Material provided Block Start
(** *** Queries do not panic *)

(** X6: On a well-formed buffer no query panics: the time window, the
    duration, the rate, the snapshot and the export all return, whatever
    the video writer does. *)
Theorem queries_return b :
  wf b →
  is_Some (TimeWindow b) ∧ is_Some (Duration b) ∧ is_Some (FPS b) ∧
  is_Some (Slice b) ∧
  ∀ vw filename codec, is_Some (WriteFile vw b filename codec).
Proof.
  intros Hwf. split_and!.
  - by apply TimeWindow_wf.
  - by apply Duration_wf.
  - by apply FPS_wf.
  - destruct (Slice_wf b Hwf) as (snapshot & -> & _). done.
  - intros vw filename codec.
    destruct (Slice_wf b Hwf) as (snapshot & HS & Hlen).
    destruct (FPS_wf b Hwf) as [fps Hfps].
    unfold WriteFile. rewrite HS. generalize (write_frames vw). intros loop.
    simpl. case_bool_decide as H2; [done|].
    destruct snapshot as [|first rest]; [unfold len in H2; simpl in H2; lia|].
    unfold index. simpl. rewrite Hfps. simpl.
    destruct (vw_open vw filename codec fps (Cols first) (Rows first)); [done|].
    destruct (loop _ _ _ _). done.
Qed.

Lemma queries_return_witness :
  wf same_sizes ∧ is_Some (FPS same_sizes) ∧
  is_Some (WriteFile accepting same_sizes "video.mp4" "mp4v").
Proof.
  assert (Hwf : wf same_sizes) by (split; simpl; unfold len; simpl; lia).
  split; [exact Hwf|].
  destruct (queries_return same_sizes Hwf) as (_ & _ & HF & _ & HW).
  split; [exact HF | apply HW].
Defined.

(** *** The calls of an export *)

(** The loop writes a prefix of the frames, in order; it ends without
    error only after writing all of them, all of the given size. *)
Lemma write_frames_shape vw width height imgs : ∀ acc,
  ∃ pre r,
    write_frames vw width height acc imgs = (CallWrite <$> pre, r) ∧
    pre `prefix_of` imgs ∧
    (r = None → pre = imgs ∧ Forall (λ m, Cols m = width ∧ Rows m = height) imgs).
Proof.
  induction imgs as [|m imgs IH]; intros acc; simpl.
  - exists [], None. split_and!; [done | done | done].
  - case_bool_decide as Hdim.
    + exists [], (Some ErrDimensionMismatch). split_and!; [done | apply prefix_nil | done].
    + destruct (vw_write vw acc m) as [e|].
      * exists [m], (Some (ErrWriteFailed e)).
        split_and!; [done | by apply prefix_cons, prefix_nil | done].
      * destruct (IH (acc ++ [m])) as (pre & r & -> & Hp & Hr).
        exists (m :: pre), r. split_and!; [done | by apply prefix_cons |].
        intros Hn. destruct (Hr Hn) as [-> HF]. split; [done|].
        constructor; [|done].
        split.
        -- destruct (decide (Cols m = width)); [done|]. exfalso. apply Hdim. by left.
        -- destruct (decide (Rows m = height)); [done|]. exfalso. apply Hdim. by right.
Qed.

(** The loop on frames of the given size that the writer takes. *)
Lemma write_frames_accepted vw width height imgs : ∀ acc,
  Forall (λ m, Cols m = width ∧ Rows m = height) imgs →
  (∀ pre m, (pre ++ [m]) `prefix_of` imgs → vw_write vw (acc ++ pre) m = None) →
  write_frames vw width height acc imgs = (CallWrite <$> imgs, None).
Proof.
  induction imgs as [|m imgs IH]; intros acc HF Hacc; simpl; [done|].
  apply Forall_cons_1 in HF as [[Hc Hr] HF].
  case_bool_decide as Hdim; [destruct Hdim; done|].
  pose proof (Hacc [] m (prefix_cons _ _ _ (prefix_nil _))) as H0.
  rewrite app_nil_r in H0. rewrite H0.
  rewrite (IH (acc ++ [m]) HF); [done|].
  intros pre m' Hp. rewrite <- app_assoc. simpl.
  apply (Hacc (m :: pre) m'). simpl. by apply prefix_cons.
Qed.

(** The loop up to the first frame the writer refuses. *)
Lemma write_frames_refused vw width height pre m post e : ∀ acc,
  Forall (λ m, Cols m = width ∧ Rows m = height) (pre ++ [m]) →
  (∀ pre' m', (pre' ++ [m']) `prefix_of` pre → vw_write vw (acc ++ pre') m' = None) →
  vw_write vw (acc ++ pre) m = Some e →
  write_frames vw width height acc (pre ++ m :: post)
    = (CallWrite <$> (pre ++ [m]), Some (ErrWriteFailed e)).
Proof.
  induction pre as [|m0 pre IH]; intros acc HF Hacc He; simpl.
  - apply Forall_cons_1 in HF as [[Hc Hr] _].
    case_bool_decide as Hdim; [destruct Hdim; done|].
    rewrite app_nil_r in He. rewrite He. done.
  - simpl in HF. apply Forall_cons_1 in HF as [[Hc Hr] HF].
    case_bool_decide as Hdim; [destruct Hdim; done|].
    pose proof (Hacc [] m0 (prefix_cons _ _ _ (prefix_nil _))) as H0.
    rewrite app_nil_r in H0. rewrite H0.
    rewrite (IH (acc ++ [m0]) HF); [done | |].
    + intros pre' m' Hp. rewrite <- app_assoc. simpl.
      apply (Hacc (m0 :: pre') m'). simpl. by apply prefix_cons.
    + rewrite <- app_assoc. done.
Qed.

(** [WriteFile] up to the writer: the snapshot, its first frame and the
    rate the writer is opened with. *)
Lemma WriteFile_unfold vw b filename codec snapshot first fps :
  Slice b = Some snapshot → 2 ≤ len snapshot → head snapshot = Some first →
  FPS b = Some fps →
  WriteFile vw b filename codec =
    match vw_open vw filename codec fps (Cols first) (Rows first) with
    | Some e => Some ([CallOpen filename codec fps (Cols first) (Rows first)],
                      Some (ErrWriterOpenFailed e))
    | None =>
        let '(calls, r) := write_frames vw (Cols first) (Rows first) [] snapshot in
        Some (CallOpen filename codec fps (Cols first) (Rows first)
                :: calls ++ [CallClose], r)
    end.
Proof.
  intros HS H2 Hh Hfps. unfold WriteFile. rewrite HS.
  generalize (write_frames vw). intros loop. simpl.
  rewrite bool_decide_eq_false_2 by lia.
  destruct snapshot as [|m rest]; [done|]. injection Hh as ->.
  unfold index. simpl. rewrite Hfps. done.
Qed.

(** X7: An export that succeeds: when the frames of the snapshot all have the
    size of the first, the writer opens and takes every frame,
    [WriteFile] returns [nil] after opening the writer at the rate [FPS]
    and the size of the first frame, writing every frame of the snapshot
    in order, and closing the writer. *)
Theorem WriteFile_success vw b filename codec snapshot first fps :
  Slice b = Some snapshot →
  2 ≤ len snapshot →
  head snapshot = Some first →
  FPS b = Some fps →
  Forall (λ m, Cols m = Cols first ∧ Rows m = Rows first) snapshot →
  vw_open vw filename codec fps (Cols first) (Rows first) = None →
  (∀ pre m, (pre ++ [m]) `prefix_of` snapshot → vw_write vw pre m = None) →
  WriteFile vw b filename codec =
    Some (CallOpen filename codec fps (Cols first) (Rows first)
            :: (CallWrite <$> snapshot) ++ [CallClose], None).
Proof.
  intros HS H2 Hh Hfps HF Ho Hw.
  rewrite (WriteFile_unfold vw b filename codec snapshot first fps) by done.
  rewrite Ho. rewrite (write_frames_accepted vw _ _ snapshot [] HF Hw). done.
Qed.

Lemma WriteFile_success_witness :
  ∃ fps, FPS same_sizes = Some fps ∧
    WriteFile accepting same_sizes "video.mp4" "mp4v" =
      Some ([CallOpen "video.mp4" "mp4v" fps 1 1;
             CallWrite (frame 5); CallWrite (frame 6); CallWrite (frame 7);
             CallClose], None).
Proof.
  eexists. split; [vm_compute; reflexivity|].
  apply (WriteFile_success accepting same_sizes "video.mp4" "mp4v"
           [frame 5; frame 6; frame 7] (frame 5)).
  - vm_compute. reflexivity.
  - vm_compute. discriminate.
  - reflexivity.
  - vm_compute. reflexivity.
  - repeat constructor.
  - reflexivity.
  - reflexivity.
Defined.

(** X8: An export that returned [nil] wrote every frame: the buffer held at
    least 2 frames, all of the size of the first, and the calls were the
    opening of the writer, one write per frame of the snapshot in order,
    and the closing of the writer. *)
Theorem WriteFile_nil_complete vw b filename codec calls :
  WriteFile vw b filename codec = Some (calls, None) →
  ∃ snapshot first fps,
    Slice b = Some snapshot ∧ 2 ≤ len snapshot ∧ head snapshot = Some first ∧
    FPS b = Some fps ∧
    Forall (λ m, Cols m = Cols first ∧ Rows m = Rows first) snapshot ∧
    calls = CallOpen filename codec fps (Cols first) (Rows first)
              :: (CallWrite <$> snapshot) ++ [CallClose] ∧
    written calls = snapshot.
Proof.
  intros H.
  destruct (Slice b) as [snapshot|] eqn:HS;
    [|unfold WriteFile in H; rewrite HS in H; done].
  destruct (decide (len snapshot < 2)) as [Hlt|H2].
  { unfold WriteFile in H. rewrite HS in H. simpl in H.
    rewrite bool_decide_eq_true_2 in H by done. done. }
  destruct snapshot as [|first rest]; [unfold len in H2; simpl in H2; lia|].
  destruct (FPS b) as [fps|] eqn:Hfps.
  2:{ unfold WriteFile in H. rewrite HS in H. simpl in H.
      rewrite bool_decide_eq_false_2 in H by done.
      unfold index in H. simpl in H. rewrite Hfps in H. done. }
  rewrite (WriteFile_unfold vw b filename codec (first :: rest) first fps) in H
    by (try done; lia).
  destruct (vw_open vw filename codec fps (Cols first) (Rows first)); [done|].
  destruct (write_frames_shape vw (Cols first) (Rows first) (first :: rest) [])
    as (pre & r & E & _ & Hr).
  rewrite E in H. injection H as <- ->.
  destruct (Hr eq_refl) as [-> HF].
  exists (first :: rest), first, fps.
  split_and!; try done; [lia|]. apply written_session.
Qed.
Material provided Block End
Material provided Block Start
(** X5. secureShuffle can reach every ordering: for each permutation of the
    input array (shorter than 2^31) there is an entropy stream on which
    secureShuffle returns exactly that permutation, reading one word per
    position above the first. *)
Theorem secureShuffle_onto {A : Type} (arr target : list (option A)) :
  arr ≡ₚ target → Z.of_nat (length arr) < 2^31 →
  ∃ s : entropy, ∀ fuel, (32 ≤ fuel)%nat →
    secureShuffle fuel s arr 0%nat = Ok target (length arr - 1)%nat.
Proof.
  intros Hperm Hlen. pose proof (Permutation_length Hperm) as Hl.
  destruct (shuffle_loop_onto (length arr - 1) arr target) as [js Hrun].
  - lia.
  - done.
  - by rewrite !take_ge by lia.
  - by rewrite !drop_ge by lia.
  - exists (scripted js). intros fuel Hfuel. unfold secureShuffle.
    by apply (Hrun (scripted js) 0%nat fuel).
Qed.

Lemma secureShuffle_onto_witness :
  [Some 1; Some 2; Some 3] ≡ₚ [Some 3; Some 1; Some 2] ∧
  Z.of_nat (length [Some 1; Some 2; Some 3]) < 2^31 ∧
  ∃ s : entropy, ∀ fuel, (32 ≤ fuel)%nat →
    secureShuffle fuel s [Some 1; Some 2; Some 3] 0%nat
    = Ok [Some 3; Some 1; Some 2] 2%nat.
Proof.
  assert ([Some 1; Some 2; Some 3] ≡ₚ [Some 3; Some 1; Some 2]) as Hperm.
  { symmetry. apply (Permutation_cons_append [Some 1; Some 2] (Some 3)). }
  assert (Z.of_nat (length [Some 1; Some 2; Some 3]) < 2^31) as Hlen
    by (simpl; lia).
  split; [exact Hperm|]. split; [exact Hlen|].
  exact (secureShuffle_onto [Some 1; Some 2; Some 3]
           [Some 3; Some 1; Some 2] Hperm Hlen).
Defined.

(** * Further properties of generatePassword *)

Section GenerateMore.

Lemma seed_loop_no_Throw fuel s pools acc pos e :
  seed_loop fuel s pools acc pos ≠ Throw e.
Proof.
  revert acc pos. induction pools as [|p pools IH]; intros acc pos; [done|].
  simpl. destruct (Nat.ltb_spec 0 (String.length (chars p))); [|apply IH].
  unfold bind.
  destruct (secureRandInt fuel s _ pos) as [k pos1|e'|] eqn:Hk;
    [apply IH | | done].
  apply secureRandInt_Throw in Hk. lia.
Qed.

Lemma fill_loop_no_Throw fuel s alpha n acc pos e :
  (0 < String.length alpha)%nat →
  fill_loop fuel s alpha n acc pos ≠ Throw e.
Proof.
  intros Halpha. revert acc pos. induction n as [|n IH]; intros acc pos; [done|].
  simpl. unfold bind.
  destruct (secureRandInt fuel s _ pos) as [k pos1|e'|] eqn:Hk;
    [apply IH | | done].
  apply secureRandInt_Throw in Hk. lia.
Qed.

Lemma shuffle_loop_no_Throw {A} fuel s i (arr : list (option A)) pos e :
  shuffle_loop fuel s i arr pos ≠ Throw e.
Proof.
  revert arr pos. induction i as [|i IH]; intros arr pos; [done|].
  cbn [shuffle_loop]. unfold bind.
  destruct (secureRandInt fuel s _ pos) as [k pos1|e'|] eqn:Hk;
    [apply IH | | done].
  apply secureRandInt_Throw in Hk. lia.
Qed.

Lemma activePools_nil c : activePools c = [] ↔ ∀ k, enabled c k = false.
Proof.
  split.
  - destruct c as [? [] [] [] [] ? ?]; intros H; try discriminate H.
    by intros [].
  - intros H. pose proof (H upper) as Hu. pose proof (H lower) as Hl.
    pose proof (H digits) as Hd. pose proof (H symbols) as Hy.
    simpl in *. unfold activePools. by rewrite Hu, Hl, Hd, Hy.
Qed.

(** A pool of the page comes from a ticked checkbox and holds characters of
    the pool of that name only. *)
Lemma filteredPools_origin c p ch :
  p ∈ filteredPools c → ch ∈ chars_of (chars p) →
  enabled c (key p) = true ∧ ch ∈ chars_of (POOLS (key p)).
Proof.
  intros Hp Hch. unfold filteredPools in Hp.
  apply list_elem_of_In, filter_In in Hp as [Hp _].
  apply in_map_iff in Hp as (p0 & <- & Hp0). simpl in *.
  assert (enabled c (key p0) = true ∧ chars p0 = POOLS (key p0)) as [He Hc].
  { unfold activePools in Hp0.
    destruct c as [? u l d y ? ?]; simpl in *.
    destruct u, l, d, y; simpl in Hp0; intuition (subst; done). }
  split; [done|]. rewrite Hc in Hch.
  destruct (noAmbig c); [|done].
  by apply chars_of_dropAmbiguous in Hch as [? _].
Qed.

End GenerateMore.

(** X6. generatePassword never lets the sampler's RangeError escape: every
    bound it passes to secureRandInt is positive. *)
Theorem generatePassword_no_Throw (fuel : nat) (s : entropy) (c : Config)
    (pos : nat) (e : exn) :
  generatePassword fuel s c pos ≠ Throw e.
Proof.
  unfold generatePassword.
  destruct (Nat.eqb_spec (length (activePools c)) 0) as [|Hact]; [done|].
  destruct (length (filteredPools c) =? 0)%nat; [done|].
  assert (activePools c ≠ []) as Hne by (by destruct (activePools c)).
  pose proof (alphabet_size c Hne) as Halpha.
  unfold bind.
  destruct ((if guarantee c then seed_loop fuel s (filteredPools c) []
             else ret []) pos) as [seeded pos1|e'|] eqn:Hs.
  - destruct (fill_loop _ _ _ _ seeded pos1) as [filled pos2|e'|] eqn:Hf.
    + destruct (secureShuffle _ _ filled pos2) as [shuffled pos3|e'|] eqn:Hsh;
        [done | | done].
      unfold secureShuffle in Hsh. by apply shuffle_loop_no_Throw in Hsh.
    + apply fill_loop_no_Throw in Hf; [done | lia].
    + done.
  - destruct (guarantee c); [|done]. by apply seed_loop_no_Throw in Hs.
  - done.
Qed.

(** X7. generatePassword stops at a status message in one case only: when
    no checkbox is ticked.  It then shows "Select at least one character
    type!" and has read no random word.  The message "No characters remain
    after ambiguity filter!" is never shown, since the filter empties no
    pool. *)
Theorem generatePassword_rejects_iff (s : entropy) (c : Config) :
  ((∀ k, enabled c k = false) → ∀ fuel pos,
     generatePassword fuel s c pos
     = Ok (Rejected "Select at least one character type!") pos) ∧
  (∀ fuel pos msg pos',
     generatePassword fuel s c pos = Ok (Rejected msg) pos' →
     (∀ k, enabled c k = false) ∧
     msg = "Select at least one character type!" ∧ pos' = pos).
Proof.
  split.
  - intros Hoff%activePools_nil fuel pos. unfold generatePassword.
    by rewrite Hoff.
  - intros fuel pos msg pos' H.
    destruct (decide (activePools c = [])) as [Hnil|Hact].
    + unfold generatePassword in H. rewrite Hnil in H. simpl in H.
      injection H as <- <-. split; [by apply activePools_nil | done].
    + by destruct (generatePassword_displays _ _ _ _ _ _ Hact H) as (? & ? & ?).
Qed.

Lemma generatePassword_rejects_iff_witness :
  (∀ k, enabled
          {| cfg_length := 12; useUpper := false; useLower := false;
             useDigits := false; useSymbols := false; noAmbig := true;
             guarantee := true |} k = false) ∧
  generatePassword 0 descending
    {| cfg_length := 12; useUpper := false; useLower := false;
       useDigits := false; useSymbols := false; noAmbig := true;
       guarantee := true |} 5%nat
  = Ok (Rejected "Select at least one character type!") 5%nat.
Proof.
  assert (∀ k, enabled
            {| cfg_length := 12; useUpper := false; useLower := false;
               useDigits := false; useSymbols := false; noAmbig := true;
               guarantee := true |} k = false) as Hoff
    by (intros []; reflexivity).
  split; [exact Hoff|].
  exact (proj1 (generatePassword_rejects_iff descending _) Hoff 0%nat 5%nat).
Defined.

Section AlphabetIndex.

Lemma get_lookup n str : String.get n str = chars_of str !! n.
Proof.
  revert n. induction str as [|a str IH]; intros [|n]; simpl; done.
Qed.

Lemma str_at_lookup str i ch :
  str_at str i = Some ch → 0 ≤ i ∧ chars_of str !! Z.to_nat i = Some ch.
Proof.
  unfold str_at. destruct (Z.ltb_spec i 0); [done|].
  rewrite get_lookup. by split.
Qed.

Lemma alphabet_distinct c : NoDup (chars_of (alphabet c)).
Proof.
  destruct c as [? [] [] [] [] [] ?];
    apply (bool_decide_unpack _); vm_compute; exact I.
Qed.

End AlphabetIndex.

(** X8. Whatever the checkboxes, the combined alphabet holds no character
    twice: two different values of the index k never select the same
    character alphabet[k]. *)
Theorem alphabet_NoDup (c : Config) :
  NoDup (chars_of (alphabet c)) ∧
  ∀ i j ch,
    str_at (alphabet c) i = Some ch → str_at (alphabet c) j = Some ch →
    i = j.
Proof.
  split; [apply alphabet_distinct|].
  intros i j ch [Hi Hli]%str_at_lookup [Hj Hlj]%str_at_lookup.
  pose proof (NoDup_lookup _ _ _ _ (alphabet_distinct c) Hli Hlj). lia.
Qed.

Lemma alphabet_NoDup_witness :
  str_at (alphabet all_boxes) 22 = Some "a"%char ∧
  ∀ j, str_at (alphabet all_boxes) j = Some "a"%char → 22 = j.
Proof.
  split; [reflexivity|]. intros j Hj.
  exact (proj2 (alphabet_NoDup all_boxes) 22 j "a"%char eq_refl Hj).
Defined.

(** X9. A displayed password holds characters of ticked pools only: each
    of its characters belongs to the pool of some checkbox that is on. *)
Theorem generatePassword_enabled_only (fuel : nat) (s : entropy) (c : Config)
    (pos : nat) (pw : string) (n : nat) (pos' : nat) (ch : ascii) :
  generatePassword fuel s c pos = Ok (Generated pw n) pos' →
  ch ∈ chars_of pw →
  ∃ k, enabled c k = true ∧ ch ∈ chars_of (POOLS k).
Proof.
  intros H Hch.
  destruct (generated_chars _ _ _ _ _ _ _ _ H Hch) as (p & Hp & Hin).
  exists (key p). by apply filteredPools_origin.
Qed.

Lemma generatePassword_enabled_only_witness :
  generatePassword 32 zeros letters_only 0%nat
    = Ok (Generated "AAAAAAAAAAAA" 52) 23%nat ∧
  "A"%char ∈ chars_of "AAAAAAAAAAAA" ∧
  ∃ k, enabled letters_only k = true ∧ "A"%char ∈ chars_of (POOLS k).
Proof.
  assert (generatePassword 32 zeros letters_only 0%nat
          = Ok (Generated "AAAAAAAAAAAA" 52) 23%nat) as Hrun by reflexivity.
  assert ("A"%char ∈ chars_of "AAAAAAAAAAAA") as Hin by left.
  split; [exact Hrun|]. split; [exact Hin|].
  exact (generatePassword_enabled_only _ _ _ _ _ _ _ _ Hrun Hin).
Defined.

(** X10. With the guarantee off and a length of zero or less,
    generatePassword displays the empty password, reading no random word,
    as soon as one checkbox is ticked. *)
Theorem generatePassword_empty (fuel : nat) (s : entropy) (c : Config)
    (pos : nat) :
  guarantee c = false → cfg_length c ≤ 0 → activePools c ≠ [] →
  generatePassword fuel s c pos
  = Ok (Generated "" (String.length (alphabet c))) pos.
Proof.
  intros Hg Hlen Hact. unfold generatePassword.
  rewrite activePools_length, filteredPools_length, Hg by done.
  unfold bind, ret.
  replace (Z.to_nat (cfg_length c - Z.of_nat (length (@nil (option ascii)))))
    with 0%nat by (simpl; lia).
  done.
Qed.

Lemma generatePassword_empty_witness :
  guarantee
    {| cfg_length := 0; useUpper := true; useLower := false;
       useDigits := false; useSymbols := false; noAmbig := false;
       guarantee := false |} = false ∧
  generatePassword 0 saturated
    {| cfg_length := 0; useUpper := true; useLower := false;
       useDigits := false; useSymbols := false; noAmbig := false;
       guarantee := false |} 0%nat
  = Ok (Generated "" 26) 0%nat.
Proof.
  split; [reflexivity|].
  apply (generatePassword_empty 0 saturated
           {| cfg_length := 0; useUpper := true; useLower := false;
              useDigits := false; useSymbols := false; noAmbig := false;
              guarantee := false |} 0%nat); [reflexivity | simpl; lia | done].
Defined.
Material provided Block End
- _Your goal_
Which lines run from the one holding "apply list_elem_of_In, filter_In" through the one holding "(pos : nat) (e" in the records above? Repeat them exactly, both included, and nothing more.

- _Solution for this exercise_
  apply list_elem_of_In, filter_In in Hp as [Hp _].
  apply in_map_iff in Hp as (p0 & <- & Hp0). simpl in *.
  assert (enabled c (key p0) = true ∧ chars p0 = POOLS (key p0)) as [He Hc].
  { unfold activePools in Hp0.
    destruct c as [? u l d y ? ?]; simpl in *.
    destruct u, l, d, y; simpl in Hp0; intuition (subst; done). }
  split; [done|]. rewrite Hc in Hch.
  destruct (noAmbig c); [|done].
  by apply chars_of_dropAmbiguous in Hch as [? _].
Qed.

End GenerateMore.

(** X6. generatePassword never lets the sampler's RangeError escape: every
    bound it passes to secureRandInt is positive. *)
Theorem generatePassword_no_Throw (fuel : nat) (s : entropy) (c : Config)
    (pos : nat) (e : exn) :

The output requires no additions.